Jason, what would happen if you let the file grow too large? Generally in Python, try not to "look before you leap"... let exceptions occur, and handle them then. Usually faster and cleaner. What would you do if your counter said the file was about to become too large? Can you do the same after catching an exception when it does get too large? Some extra detail might help in your question. – Hydrokinetics 8/12, 2009 at 14:58

@~unutbu - I saw that, but the thing that scared me is this: "There are also many userspace programs that can't handle files larger than 2 GB" – Motorcar 8/12, 2009 at 14:59

@Peter - that's an interesting approach that I hadn't thought of. The thing is that I can see that as being a very platform-dependent thing. Correct me if I'm wrong. – Motorcar 8/12, 2009 at 15:6

It would be a good thing to test. Throw some too-big files at it and see what happens. Beats being scared of it. – Blueness 8/12, 2009 at 23:38

You could start with something like this:

class TrackedFile(file):
    def __init__(self, filename, mode):
        self.size = 0
        super(TrackedFile, self).__init__(filename, mode)
    def write(self, s):
        self.size += len(s)
        super(TrackedFile, self).write(s)

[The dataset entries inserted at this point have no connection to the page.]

(** The manager with the unvisited part of the walk put back in the index. *)
Definition restore (m : OrderManager) (pending : list string) : OrderManager :=
  m <| om_cancelable := om_cancelable m ∪ list_to_set pending |>.

Definition walking (m : OrderManager) (pending : list string) : Prop :=
  om_wf (restore m pending) ∧ NoDup pending ∧ ∀ k, k ∈ pending → k ∉ om_cancelable m.

Lemma walking_order m c pending :
  walking m (c :: pending) → ∃ o, om_orders m !! c = Some o ∧ cancelable_status (lo_status o) = true.
Proof.
  intros (Hwf & _ & _). destruct (Hwf c) as ((Hc & _) & _ & _). apply Hc. cbn. set_solver.
Qed.

(** Putting the visited order back. *)
Lemma walking_keep m c pending :
  walking m (c :: pending) → walking (m <| om_cancelable := {[c]} ∪ om_cancelable m |>) pending.
Proof.
  intros (Hwf & [Hc Hnd]%NoDup_cons & Hdis). split_and!; [|done|].
  - intros k. apply (wf_ext (restore m (c :: pending))); cbn; try done. set_solver.
  - intros k Hk. cbn. assert (k ≠ c) by (by intros ->). set_solver.
Qed.

Lemma walking_park m c pending : walking m (c :: pending) → walking (park_intent m c) (c :: pending).
Proof.
  intros Hw. destruct (walking_order m c pending Hw) as (o & Ho & Hs). destruct Hw as (Hwf & ? & ?).
  assert (restore (park_intent m c) (c :: pending) = park_intent (restore m (c :: pending)) c) as Heq.
  { unfold park_intent. cbn. by destruct (decide _). }
  split_and!; [rewrite Heq; by apply (park_intent_wf _ c o)|done|].
  unfold park_intent. by destruct (decide _).
Qed.

(** An active order leaves the index as it becomes [Cancelling]. *)
Lemma walking_cancel m c pending o :
  walking m (c :: pending) → om_orders m !! c = Some o → lo_status o = LActive →
  walking (set_order (clear_intent m c) c (o <| lo_status := LCancelling |>)) pending.
Proof.
  intros (Hwf & [Hc Hnd]%NoDup_cons & Hdis) Ho Hs. split_and!; [|done|intros k Hk; cbn; set_solver].
  intros k. destruct (decide (k = c)) as [->|Hne].
  - destruct (Hwf c) as ((_ & Hl) & _ & Hk). rewrite (has_status_Some _ _ _ o) in Hl by done.
    assert (∀ p, has_status p (restore (set_order (clear_intent m c) c (o <| lo_status := LCancelling |>))
      pending) c ↔ p LCancelling = true) as Hst.
    { intros p. rewrite (has_status_Some p _ c (o <| lo_status := LCancelling |>)); [done|].
      apply lookup_insert_eq. }
    unfold indexed, intent_ok, keyed. rewrite !Hst. cbn in *. rewrite Hs in Hl. cbn in Hl.
    split_and!; [|done|set_solver|].
    + split; [|done]. assert (c ∉ om_cancelable m) by (apply Hdis; left). set_solver.
    + intros o'. rewrite lookup_insert_eq. intros [= <-]. exact (Hk o Ho).
  - apply (wf_ext (restore m (c :: pending))); cbn; try done.
    + by rewrite lookup_insert_ne.
    + set_solver.
    + set_solver.
Qed.

Lemma walking_nil m : walking m [] → om_wf m.
Proof.
  intros (Hwf & _ & _) k. apply (wf_ext (restore m [])); cbn; try done. set_solver.
Qed.

Section CancelProofs.
Context {A E : Type} (emit : A → Signal → A * option E).

Lemma cancel_walk_wf pending m side ts acc :
  walking m pending → om_wf (cancel_walk emit m side ts pending acc).1.1.
Proof.
  revert m acc. induction pending as [|c pending IH]; intros m acc Hw; simpl; [by apply walking_nil|].
  destruct (walking_order m c pending Hw) as (o & Ho & Hs). rewrite Ho.
  destruct (negb _); [by apply IH, walking_keep|].
  destruct (lo_status o) eqn:Hst; try done.
  - by apply IH, walking_keep, walking_park.
  - pose proof (walking_cancel m c pending o Hw Ho Hst) as Hw'.
    destruct (emit acc _) as [acc' [e|]]; [|by apply IH]. apply Hw'.
Qed.

Lemma cancel_orders_by_side_with_wf m side ts acc :
  om_wf m → om_wf (cancel_orders_by_side_with emit m side ts acc).1.1.
Proof.
  intros Hwf. unfold cancel_orders_by_side_with. destruct (negb _); [done|].
  apply cancel_walk_wf. split_and!; [|apply NoDup_btree_iter|set_solver].
  intros k. apply (wf_ext m); cbn; try done.
  rewrite elem_of_union, elem_of_list_to_set, elem_of_btree_iter. set_solver.
Qed.

Lemma cancel_all_with_wf m ts acc : om_wf m → om_wf (cancel_all_with emit m ts acc).1.1.
Proof.
  intros Hwf. unfold cancel_all_with.
  pose proof (cancel_orders_by_side_with_wf m Buy ts acc Hwf) as H1.
  destruct (cancel_orders_by_side_with emit m Buy ts acc) as [[m1 a1] [e|]]; [done|].
  by apply cancel_orders_by_side_with_wf.
Qed.
End CancelProofs.

(** ** What a cancellation does *)

Definition on_side (st : LocalOrderStatus) (m : OrderManager) (side : Side) (c : string) : bool :=
  match om_orders m !! c with
  | Some o => side_eqb (lo_side o) side && bool_decide (lo_status o = st)
  | None => false
  end.

Lemma on_side_ext st m m' side c :
  om_orders m' !! c = om_orders m !! c → on_side st m' side c = on_side st m side c.
Proof. unfold on_side. by intros ->. Qed.

(** The effect of visiting the orders [visited]. *)
Record visited_effect (m m' : OrderManager) (side : Side) (visited : list string) : Prop := {
  ve_orders : ∀ k, om_orders m' !! k
    = if bool_decide (k ∈ visited) && on_side LActive m side k
      then (λ o, o <| lo_status := LCancelling |>) <$> om_orders m !! k
      else om_orders m !! k;
  ve_intents : ∀ k, k ∈ om_intents m'
    ↔ (k ∈ om_intents m ∧ ¬ (k ∈ visited ∧ on_side LActive m side k = true))
      ∨ (k ∈ visited ∧ on_side LSubmitted m side k = true);
  ve_live : om_live m' = om_live m;
  ve_exchange : om_exchange m' = om_exchange m;
  ve_instance : om_instance_id m' = om_instance_id m }.

Lemma visited_effect_nil m m' side :
  om_orders m' = om_orders m → om_intents m' = om_intents m → om_live m' = om_live m →
  om_exchange m' = om_exchange m → om_instance_id m' = om_instance_id m →
  visited_effect m m' side [].
Proof.
  intros Ho Hi ???. constructor; try done; intros k.
  - rewrite bool_decide_eq_false_2 by set_solver. by rewrite Ho.
  - rewrite Hi. set_solver.
Qed.

(** One visited order, then the rest. *)
Lemma visited_effect_cons m m1 m' side c visited :
  c ∉ visited →
  visited_effect m m1 side [c] → visited_effect m1 m' side visited →
  visited_effect m m' side (c :: visited).
Proof.
  intros Hc H1 H2.
  assert (Hsame : ∀ k, k ≠ c → om_orders m1 !! k = om_orders m !! k).
  { intros k Hk. rewrite (ve_orders _ _ _ _ H1). by rewrite bool_decide_eq_false_2 by set_solver. }
  assert (Hst : ∀ st k, k ∈ visited → on_side st m1 side k = on_side st m side k).
  { intros st k Hk. apply on_side_ext, Hsame. by intros ->. }
  constructor.
  - intros k. rewrite (ve_orders _ _ _ _ H2). destruct (decide (k = c)) as [->|Hne].
    + rewrite bool_decide_eq_false_2 by done. simpl. rewrite (ve_orders _ _ _ _ H1).
      rewrite !bool_decide_eq_true_2 by set_solver. done.
    + destruct (decide (k ∈ visited)) as [Hk|Hk].
      * rewrite !bool_decide_eq_true_2 by set_solver. by rewrite Hst, Hsame.
      * rewrite !bool_decide_eq_false_2 by set_solver. simpl. by apply Hsame.
  - intros k. rewrite (ve_intents _ _ _ _ H2), (ve_intents _ _ _ _ H1).
    destruct (decide (k = c)) as [->|Hne]; [set_solver|].
    destruct (decide (k ∈ visited)) as [Hk|Hk]; [rewrite !Hst by done|]; set_solver.
  - by rewrite (ve_live _ _ _ _ H2), (ve_live _ _ _ _ H1).
  - by rewrite (ve_exchange _ _ _ _ H2), (ve_exchange _ _ _ _ H1).
  - by rewrite (ve_instance _ _ _ _ H2), (ve_instance _ _ _ _ H1).
Qed.

Lemma visit_other m m' side c :
  on_side LActive m side c = false → on_side LSubmitted m side c = false →
  om_orders m' = om_orders m → om_intents m' = om_intents m → om_live m' = om_live m →
  om_exchange m' = om_exchange m → om_instance_id m' = om_instance_id m →
  visited_effect m m' side [c].
Proof.
  intros H1 H2 Ho Hi ???. constructor; try done; intros k.
  - rewrite Ho. destruct (decide (k = c)) as [->|]; [rewrite H1, andb_false_r; done|].
    by rewrite bool_decide_eq_false_2 by set_solver.
  - rewrite Hi. destruct (decide (k = c)) as [->|]; [rewrite H1, H2|]; set_solver.
Qed.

Then you could use it like this:

>>> f = TrackedFile('palindrome.txt', 'w')
>>> f.size
0
>>> f.write('A man a plan a canal ')
>>> f.size
21
>>> f.write('Panama')
27

Obviously, this implementation doesn't work if you aren't writing the file from scratch, but you could adapt your __init__ method to handle initial data. You might also need to override some other methods: writelines, for instance.

This works regardless of encoding, as strings are just sequences of bytes.

>>> f2 = TrackedFile('palindrome-latin1.txt', 'w')
>>> f2.write(u'A man a plan a canál '.encode('latin1')
>>> f3 = TrackedFile('palindrome-utf8.txt', 'w')
>>> f3.write(u'A man a plan a canál '.encode('utf-8'))
>>> f2.size
21
>>> f3.size
22

Blueness answered 8/12, 2009 at 15:17 Comment(3)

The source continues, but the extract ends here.